▶ [Task directions] As you look over the data below, please find each line where the word "words" appears, then copy it.

Source data
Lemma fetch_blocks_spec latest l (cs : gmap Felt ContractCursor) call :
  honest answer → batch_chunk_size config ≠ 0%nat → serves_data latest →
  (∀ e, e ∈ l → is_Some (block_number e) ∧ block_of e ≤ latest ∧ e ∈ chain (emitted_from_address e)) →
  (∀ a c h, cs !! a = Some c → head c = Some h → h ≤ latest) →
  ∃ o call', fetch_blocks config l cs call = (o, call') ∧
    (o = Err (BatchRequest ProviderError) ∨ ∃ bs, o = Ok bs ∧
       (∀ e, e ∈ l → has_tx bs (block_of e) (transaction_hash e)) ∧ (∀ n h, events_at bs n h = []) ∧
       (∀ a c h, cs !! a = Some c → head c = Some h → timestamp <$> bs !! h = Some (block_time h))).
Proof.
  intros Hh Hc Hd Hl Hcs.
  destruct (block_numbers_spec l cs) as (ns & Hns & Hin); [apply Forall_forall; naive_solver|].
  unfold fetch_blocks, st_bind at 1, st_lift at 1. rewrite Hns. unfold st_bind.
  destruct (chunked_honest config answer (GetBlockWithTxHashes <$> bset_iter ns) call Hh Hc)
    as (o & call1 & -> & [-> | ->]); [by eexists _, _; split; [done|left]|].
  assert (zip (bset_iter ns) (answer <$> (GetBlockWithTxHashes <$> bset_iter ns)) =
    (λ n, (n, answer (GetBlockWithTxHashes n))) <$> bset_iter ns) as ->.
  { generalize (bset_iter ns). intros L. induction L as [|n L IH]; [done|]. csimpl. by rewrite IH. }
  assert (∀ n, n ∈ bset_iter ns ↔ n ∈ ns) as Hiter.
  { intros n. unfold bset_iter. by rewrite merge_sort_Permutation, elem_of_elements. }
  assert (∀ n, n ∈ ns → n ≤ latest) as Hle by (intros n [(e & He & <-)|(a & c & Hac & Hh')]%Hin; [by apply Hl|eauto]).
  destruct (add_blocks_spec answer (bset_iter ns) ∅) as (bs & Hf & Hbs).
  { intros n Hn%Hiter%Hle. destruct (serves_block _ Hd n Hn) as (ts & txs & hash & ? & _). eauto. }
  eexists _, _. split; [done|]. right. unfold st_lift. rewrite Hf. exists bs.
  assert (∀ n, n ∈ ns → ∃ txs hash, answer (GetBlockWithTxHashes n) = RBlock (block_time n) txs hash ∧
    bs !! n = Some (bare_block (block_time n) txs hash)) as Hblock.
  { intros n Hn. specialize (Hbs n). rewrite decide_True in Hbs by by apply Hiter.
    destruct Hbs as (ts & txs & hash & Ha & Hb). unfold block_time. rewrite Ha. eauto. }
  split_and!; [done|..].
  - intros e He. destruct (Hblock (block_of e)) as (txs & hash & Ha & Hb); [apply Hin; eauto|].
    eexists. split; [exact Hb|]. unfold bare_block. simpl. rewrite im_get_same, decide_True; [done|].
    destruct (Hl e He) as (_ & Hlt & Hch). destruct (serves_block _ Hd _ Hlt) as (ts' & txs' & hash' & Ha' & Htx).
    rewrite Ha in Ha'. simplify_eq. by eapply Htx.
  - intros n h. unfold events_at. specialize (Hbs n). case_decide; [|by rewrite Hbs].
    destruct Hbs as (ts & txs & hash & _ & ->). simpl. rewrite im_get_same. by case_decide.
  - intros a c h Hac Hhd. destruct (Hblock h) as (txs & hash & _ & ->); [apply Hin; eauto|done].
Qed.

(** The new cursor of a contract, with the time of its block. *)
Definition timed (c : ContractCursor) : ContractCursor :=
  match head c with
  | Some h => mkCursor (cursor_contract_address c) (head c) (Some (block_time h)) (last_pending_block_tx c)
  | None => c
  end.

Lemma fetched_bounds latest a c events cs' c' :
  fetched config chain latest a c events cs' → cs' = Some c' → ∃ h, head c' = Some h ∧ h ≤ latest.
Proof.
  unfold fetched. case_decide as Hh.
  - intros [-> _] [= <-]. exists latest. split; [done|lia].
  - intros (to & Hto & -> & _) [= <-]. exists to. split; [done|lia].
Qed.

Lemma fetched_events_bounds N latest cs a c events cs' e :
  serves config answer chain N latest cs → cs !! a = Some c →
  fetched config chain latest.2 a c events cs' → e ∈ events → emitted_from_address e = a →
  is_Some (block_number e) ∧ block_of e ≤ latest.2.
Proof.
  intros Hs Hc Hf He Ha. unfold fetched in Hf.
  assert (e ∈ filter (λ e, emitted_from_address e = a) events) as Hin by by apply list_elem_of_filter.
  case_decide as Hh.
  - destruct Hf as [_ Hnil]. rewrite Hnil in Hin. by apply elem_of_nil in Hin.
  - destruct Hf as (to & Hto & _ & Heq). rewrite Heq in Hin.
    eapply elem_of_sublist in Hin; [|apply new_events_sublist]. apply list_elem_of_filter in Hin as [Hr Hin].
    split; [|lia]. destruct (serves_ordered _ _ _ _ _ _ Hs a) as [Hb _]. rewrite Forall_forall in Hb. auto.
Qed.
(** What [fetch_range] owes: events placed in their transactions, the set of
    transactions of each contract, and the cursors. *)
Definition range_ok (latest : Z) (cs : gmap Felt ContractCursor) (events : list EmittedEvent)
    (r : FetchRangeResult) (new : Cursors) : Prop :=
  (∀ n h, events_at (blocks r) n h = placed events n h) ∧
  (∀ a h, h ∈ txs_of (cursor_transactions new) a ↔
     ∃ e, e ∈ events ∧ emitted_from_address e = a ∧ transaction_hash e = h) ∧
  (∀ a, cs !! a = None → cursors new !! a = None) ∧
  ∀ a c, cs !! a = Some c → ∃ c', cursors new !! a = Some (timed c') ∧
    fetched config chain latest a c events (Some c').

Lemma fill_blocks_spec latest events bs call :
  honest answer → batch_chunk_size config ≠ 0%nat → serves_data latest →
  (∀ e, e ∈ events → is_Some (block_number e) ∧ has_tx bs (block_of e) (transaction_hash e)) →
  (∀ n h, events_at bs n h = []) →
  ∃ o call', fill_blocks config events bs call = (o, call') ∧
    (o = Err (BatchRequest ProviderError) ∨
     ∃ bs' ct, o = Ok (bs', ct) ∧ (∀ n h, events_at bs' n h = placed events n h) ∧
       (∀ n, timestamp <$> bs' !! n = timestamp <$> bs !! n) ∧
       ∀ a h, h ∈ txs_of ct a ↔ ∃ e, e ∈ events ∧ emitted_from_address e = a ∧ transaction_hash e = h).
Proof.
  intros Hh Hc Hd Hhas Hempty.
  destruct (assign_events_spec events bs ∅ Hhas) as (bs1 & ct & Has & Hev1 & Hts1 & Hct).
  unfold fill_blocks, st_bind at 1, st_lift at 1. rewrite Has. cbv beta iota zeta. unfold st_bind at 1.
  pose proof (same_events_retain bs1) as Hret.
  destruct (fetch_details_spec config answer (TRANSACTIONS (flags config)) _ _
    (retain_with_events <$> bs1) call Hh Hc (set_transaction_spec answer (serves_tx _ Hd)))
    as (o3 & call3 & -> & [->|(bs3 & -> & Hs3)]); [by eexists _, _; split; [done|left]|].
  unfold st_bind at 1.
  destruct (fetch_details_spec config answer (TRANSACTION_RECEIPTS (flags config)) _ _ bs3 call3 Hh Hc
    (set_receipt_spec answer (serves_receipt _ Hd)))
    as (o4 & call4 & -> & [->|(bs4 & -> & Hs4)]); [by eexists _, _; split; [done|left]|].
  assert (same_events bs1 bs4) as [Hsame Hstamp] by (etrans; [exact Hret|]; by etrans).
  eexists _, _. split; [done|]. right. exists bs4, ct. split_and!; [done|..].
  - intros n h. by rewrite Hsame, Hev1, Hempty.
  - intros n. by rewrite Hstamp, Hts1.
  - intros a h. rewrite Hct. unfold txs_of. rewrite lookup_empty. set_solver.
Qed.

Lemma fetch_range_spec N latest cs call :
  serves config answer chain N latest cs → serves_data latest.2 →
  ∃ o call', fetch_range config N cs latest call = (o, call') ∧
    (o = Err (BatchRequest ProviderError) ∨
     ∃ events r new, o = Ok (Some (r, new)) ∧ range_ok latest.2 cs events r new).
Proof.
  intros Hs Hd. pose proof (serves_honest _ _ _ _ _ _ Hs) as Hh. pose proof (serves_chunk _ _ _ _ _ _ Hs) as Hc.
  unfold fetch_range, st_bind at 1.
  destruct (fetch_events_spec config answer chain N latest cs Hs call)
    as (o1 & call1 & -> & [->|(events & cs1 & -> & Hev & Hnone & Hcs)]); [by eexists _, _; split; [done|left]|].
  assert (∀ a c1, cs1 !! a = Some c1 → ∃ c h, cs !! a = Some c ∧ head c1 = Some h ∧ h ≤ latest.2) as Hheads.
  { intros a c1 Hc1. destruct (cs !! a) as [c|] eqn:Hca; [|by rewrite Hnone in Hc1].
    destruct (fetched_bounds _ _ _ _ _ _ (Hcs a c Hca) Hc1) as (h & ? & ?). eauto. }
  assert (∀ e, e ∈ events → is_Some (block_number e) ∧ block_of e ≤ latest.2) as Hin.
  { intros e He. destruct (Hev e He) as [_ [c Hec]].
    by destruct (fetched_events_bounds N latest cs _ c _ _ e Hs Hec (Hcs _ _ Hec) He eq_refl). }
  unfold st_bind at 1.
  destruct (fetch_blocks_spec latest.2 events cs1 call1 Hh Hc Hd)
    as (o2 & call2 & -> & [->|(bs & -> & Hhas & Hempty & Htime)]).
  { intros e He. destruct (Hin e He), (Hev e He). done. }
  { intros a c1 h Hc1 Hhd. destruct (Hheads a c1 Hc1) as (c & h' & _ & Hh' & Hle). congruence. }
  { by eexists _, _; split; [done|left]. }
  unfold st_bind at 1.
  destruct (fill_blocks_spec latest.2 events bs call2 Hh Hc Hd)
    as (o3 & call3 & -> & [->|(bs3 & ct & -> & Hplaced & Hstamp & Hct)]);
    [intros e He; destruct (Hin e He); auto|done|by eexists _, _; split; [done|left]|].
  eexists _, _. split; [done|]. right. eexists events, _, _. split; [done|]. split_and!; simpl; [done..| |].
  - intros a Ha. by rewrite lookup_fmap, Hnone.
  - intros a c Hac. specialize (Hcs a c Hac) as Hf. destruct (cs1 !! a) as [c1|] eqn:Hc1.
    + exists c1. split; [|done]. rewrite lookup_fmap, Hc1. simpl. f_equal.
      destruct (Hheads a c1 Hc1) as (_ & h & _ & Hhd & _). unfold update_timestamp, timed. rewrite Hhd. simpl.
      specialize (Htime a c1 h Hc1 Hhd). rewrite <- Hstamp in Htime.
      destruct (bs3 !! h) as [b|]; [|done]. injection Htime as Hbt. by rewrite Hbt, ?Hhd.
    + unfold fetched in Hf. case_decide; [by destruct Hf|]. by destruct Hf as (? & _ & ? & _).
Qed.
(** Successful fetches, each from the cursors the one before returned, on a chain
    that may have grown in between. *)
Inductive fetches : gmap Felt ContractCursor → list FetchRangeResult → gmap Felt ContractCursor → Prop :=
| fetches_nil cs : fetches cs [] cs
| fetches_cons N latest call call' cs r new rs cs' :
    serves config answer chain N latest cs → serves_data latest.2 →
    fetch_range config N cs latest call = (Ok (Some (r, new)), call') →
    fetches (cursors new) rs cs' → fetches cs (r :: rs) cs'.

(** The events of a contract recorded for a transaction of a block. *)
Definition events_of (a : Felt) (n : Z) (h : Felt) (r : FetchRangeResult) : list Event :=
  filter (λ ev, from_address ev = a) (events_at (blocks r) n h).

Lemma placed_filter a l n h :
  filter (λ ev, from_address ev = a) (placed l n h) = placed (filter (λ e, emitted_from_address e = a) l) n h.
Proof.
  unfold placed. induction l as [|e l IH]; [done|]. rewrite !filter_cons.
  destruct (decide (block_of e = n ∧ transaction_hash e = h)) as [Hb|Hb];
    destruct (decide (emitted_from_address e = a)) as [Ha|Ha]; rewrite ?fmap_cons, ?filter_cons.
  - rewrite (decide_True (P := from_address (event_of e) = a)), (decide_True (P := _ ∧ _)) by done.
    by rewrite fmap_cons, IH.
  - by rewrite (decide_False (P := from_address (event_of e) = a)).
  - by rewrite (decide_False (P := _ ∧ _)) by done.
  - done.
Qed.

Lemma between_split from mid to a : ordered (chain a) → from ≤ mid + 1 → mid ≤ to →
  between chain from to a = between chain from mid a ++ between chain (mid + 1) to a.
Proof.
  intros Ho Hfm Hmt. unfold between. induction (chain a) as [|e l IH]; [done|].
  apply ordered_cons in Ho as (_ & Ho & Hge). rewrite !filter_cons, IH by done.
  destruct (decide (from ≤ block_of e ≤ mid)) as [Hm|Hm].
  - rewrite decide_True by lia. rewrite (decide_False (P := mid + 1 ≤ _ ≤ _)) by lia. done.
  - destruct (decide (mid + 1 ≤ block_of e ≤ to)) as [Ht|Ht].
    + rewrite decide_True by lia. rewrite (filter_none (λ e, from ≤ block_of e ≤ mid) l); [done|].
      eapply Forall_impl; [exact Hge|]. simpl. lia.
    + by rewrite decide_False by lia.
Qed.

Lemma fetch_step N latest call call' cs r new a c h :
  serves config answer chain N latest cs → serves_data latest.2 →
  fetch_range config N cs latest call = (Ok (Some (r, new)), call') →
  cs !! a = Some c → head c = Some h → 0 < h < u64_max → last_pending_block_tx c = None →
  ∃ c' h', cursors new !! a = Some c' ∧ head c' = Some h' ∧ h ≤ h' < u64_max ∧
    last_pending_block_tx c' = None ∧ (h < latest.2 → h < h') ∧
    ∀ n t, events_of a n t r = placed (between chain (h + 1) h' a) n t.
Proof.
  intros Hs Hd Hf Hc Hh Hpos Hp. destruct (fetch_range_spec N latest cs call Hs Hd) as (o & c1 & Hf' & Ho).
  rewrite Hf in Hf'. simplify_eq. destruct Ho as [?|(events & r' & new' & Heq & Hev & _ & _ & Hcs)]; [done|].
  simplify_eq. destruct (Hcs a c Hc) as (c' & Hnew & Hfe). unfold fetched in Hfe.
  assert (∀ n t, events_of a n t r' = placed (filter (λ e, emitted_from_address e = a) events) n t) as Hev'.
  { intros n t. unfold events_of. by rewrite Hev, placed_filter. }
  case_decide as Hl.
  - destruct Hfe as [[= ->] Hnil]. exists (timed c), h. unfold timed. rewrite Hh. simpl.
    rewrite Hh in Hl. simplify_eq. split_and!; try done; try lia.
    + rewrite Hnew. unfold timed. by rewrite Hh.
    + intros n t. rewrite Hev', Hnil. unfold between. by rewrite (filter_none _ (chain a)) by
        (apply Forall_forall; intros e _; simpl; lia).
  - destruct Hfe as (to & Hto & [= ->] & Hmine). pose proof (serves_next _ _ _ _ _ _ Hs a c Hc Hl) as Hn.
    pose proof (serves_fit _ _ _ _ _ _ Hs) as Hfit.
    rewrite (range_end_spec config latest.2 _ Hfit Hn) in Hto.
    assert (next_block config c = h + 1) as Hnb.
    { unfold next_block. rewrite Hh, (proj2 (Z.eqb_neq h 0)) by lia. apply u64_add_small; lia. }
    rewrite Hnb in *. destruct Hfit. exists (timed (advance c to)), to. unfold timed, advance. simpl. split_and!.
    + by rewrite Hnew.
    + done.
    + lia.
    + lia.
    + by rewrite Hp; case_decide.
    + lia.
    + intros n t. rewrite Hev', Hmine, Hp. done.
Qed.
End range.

--

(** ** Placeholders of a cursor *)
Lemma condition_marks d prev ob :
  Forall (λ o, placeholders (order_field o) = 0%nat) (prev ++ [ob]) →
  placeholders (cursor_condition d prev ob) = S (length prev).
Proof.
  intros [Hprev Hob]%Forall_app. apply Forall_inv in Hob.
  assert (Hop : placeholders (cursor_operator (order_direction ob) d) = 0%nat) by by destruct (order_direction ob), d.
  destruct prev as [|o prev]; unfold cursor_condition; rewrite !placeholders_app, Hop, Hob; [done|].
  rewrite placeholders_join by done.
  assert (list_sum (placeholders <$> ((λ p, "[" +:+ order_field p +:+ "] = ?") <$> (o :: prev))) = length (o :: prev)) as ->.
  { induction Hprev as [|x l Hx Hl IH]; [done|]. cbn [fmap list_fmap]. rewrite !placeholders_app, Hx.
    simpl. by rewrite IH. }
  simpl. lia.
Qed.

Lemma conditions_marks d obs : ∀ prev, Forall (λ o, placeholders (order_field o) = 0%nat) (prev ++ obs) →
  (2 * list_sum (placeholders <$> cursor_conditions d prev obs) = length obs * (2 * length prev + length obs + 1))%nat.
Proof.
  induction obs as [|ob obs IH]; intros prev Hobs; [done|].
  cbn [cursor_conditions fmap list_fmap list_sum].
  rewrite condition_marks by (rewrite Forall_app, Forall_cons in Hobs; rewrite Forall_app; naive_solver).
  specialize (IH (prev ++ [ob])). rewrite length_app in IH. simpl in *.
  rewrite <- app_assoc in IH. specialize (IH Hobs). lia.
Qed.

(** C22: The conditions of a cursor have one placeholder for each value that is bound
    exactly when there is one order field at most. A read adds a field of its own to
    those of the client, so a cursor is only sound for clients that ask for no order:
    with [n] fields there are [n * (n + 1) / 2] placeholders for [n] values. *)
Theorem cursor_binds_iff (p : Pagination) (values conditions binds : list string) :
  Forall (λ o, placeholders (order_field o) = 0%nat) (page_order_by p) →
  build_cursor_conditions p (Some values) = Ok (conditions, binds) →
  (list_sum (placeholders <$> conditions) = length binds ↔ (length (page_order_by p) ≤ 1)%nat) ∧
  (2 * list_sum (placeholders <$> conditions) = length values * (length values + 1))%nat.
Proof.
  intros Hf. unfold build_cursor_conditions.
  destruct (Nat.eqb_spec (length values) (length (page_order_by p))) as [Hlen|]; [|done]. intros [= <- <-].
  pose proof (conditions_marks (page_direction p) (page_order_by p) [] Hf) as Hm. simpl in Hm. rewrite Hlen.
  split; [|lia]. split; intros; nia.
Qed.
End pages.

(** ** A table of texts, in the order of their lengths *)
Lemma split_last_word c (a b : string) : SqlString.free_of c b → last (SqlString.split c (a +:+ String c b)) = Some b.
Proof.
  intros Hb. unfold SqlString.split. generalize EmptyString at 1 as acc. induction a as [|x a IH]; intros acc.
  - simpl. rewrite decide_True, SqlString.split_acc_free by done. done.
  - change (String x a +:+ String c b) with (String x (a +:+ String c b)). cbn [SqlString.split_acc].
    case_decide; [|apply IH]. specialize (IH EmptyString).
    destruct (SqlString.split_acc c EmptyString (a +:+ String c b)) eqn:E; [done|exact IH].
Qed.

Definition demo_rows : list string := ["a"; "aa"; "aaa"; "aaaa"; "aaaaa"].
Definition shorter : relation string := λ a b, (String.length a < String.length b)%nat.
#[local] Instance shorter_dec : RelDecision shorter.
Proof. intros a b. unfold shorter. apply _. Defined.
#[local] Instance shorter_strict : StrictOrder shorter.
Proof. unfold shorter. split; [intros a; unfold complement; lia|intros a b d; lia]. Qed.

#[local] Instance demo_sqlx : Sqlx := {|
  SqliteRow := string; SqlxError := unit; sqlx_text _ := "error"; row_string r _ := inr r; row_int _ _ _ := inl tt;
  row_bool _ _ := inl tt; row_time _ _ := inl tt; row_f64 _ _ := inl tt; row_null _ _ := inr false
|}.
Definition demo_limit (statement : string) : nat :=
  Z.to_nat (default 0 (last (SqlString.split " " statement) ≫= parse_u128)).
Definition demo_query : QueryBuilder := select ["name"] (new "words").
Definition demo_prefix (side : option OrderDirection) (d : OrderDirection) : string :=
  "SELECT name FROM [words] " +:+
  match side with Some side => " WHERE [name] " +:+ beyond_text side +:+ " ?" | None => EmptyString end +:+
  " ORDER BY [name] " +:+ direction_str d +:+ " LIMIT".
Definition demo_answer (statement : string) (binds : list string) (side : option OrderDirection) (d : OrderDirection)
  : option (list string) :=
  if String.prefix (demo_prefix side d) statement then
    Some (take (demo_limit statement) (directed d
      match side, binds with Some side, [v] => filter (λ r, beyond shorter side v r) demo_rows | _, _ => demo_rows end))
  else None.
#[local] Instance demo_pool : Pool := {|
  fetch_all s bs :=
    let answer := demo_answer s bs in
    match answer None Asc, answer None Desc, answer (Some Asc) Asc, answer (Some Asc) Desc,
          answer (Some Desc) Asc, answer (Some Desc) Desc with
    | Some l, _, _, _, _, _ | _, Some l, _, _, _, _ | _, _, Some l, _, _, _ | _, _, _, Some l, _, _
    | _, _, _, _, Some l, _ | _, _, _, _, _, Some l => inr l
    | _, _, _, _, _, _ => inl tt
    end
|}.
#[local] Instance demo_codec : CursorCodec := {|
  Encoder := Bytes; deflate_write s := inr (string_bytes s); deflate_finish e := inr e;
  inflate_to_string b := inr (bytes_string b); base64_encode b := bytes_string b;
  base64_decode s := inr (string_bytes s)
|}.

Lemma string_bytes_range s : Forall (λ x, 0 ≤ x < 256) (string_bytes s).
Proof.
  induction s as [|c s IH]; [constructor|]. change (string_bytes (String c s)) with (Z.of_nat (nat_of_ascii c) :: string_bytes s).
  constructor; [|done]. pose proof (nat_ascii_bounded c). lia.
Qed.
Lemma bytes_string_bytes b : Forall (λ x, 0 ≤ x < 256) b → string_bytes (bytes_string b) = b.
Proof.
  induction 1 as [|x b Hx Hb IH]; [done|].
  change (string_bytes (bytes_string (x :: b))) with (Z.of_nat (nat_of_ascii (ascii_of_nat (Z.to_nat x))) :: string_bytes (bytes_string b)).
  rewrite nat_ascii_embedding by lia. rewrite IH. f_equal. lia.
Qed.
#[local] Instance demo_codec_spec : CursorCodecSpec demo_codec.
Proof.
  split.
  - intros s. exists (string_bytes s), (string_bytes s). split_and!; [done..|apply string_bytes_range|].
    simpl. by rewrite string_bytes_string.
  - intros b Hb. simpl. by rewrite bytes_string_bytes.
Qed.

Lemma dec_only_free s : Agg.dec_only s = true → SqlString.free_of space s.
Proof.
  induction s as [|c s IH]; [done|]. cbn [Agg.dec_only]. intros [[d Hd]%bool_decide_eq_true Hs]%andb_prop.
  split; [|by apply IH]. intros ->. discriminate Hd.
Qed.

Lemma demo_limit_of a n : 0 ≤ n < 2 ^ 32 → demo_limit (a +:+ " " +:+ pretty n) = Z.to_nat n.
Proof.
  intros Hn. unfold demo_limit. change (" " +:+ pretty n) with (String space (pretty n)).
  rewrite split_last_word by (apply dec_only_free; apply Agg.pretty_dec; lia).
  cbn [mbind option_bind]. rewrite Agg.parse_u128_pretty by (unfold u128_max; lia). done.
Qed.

▶ [Your solution]
Definition demo_query : QueryBuilder := select ["name"] (new "words").
  "SELECT name FROM [words] " +:+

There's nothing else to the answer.